*** Opening of Records for the task ***

Lemma append_keeps_intact name d segments records clock event p fault d' r :
  log_intact name d segments records -> wf_value (VDict p) -> append d name clock event (VDict p) fault = (d', Ok r) ->
  log_intact name d' segments (records ++ [canon_map r]).
Proof.
  intros (Hn & Hk & st1 & Hseg & Hlog) Hp Ha.
  destruct (append_ok _ _ _ _ _ _ _ _ Hp Ha) as (st & raw & raw' & lines & lines' & s & h & Hst & Hc & Hl & Hi & Hv &
    Hl' & Hi' & Hv' & Hm' & Hd' & Hother).
  split; [done|]. split; [done|]. exists st1. split.
  { rewrite <- Hseg. apply segments_from_ext. intros n Hin. apply Hother; intros ->; contradiction. }
  right. destruct Hlog as [(Hd & -> & ->)|(raw0 & lines0 & st2 & Hd & Hm & Hl0 & Hi0 & Hv0 & ->)].
  - injection Hseg as <-. destruct Hc as [[_ ->]|Hc]; [|congruence]. injection Hl as <-. injection Hi as <- <-.
    injection Hv as <-. eexists raw', lines', _. split_and!; [done..|]. done.
  - destruct Hc as [[Hc _]|Hc]; [congruence|]. assert (raw0 = raw) as -> by congruence.
    rewrite Hl in Hl0. injection Hl0 as <-. rewrite Hi in Hi0. injection Hi0 as -> ->. rewrite Hv in Hv0. injection Hv0 as <-.
    eexists raw', lines', _. split_and!; [done..|]. by rewrite <- app_assoc.
Qed.

Lemma rotate_keeps_intact name d segments records rotated clock elsewhere rename fault d' r :
  log_intact name d segments records -> rotate d name rotated clock elsewhere rename fault = (d', Ok r) ->
  log_intact name d' (segments ++ [rotated]) (records ++ [canon_map r]).
Proof.
  intros (Hn & Hk & st1 & Hseg & Hlog) Hr.
  apply rotate_ok in Hr as (Hne & Hnl & Hrot & raw & st & raw' & lines' & Hd & Hm & Hst & Hd1 & Hd2 & Hm' & Hl' & Hi' & Hv' & Hother).
  destruct Hlog as [(Hd0 & _ & _)|(raw0 & lines0 & st2 & Hd0 & _ & Hl0 & Hi0 & Hv0 & ->)]; [congruence|].
  assert (raw0 = raw) as -> by congruence.
  pose proof (verify_of_intact _ _ _ _ _ _ _ Hd Hm Hl0 Hi0 Hv0 Hst) as ->.
  assert (Hnr : rotated ∉ segments).
  { intros Hin. clear -Hseg Hin Hrot. revert Hseg. generalize empty_state. intros st0.
    apply list_elem_of_split in Hin as (a & b & ->). rewrite segments_from_app. intros E. apply bind_ok in E as (x & _ & E).
    cbn [segments_from] in E. unfold read_audit_file in E. by rewrite Hrot in E. }
  split; [rewrite elem_of_app, list_elem_of_singleton; by intros [?| ->]|].
  split; [rewrite elem_of_app, list_elem_of_singleton; intros [?|E]; [done|by apply Hnl]|].
  exists {| cs_next_sequence := cs_next_sequence st2; cs_last_hash := cs_last_hash st2;
            cs_records := (cs_records st1 ++ cs_records st2)%list |}. split.
  - eapply (segments_with_log d' segments rotated st1 raw lines0 st2); try done.
    rewrite <- Hseg. apply segments_from_ext. intros n Hin. apply Hother; intros ->; contradiction.
  - right. eexists raw', lines', _. cbn [cs_next_sequence cs_last_hash cs_records]. split_and!; [done..|]. done.
Qed.

Lemma history_intact name d segments records : history name d segments records -> log_intact name d segments records.
Proof.
  induction 1 as [d Hd|d segs recs clock event p fault d' r _ IH Hp Ha|d segs recs rotated clock el rn fault d' r _ IH Hr
    |d segs recs d' _ IH Hd].
  - split; [apply not_elem_of_nil|]. split; [apply not_elem_of_nil|]. exists empty_state. split; [done|by left].
  - by eapply append_keeps_intact.
  - by eapply rotate_keeps_intact.
  - destruct IH as (Hn & Hk & st1 & Hseg & Hlog). split; [done|]. split; [done|]. exists st1. split.
    + rewrite <- Hseg. apply segments_from_ext. intros n Hin. apply Hd. by right.
    + by rewrite (Hd name) by left.
Qed.
Lemma bounded_int_spec v label maximum z :
  bounded_positive_int v label maximum = Ok z <-> v = VInt z /\ 0 < z <= maximum.
Proof.
  unfold bounded_positive_int. destruct v as [| |n| | | |]; try by (split; [done|intros [[=] _]]).
  destruct (Z.leb_spec n 0), (Z.ltb_spec maximum n); cbn; split; intros Hz; try done; destruct_and?; simplify_eq; lia || done.
Qed.

Lemma resources_spec profile r : resources_of profile = Ok r <-> profile_of profile r /\ bounded r.
Proof.
  unfold resources_of, profile_of. split.
  - intros (m & (Hm & ?)%bounded_int_spec & (p & (Hp & ?)%bounded_int_spec & Hb)%bind_ok)%bind_ok.
    apply bind_ok in Hb as (s & (Hs & ?)%bounded_int_spec & (c & (Hc & ?)%bounded_int_spec & [= <-])%bind_ok).
    split; [done|]. by constructor.
  - intros [(Hm & Hp & Hs & Hc) [Bm Bp Bs Bc]]. repeat (apply bind_ok; eexists; split; [by apply bounded_int_spec|]).
    by destruct r.
Qed.

Lemma py_eq_list l k : py_eq (VList l) (VList k) = true <-> Forall2 (fun x y => py_eq x y = true) l k.
Proof.
  revert k. induction l as [|x l IH]; intros [|y k]; cbn; try by (split; [done|inversion 1]).
  rewrite andb_true_iff. cbn in IH. rewrite IH. split; [intros []; by constructor|by inversion 1].
Qed.

Lemma py_eq_refl v : wf_value v -> py_eq v v = true.
Proof.
  induction v as [| | | | |l IH|d IH] using value_ind'; intros Hwf; cbn; try done; try apply Z.eqb_refl; try apply String.eqb_refl.
  - by apply bool_decide_eq_true.
  - apply (py_eq_list l l). apply wf_list_Forall in Hwf. rewrite Forall_lookup in *. apply Forall2_same_length_lookup.
    split; [done|]. intros i x y Hx Hy. simplify_eq. eauto.
  - rewrite Nat.eqb_refl. cbn. apply wf_dict_Forall in Hwf as [Hn Hwf].
    assert (Hsub : forall kv, kv ∈ d -> kv ∈ d) by done. revert Hsub IH Hwf. generalize d at 1 3 4 6 as e.
    induction e as [|[k x] e IHe]; intros Hsub IH Hwf; [done|]. inversion IH as [|? ? Hx IH']; inversion Hwf as [|? ? Wx Wf']; subst.
    apply (dict_get_elem d k x) in Hn as Hg. rewrite (proj2 Hg) by (apply Hsub; left). cbn in Hx. rewrite (Hx Wx). cbn.
    apply IHe; [|done|done]. intros kv Hkv. apply Hsub. by right.
Qed.
(** hostd/disk_health.py:220-229 _raw_int *)
Definition raw_int (row : mapping) : Z :=
  match get_or_none (as_mapping (get_or_none row "raw")) "value" with
  | VInt z => Z.min (Z.max z 0) MAX_HEALTH_COUNTER
  | VStr s =>
    let digits := (fix lead (l : list ascii) := match l with
                   | c :: l => if is_digit c then c :: lead l else [] | [] => [] end) (drop_while is_space (chars s)) in
    match digits with
    | [] => 0
    | _ => Z.min (default 0 (Z_of_digits (of_chars (take 19 digits)))) MAX_HEALTH_COUNTER
    end
  | _ => 0
  end.

(** hostd/disk_health.py:204-217 _ata_failure_attributes *)
Definition ata_failure_attributes (payload : mapping) : list (string * Z) :=
  let initial := (fun p => (p.2, 0)) <$> HEALTH_FAILURE_ATTRIBUTES in
  match get_or_none (as_mapping (get_or_none payload "ata_smart_attributes")) "table" with
  | VList table =>
    foldl (fun attributes row => match row with
           | VDict row => match dict_get HEALTH_FAILURE_ATTRIBUTES (py_str (get_or_none row "name")) with
                          | Some normalized => dict_set attributes normalized (raw_int row)
                          | None => attributes
                          end
           | _ => attributes end) initial table
  | _ => initial
  end.

Definition nvme_log (payload : mapping) : mapping :=
  as_mapping (get_or_none payload "nvme_smart_health_information_log").

(** hostd/disk_health.py:232-237 _nvme_warnings *)
Definition nvme_warnings (payload : mapping) : list string :=
  match get_or_none (nvme_log payload) "critical_warning" with
  | VInt w => if (0 <? w) && (w <=? 255) then ["critical_warning_" +:+ str_of_Z w] else []
  | _ => []
  end.

Definition plausible_temperature (v : value) : option Z :=
  match v with VInt t => if (-100 <=? t) && (t <=? 1000) then Some t else None | _ => None end.

(** hostd/disk_health.py:240-249 _temperature *)
Definition temperature (payload : mapping) : option Z :=
  match plausible_temperature (get_or_none (as_mapping (get_or_none payload "temperature")) "current") with
  | Some t => Some t
  | None => plausible_temperature (get_or_none (nvme_log payload) "temperature")
  end.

*** Close of Records for the task ***

Instructions for the task.
Everything from the line containing "None => plausible_temperature" through the final line of the listing, inclusive, must be reproduced exactly; leave out the rest.

Response to the exercise.
  | None => plausible_temperature (get_or_none (nvme_log payload) "temperature")
  end.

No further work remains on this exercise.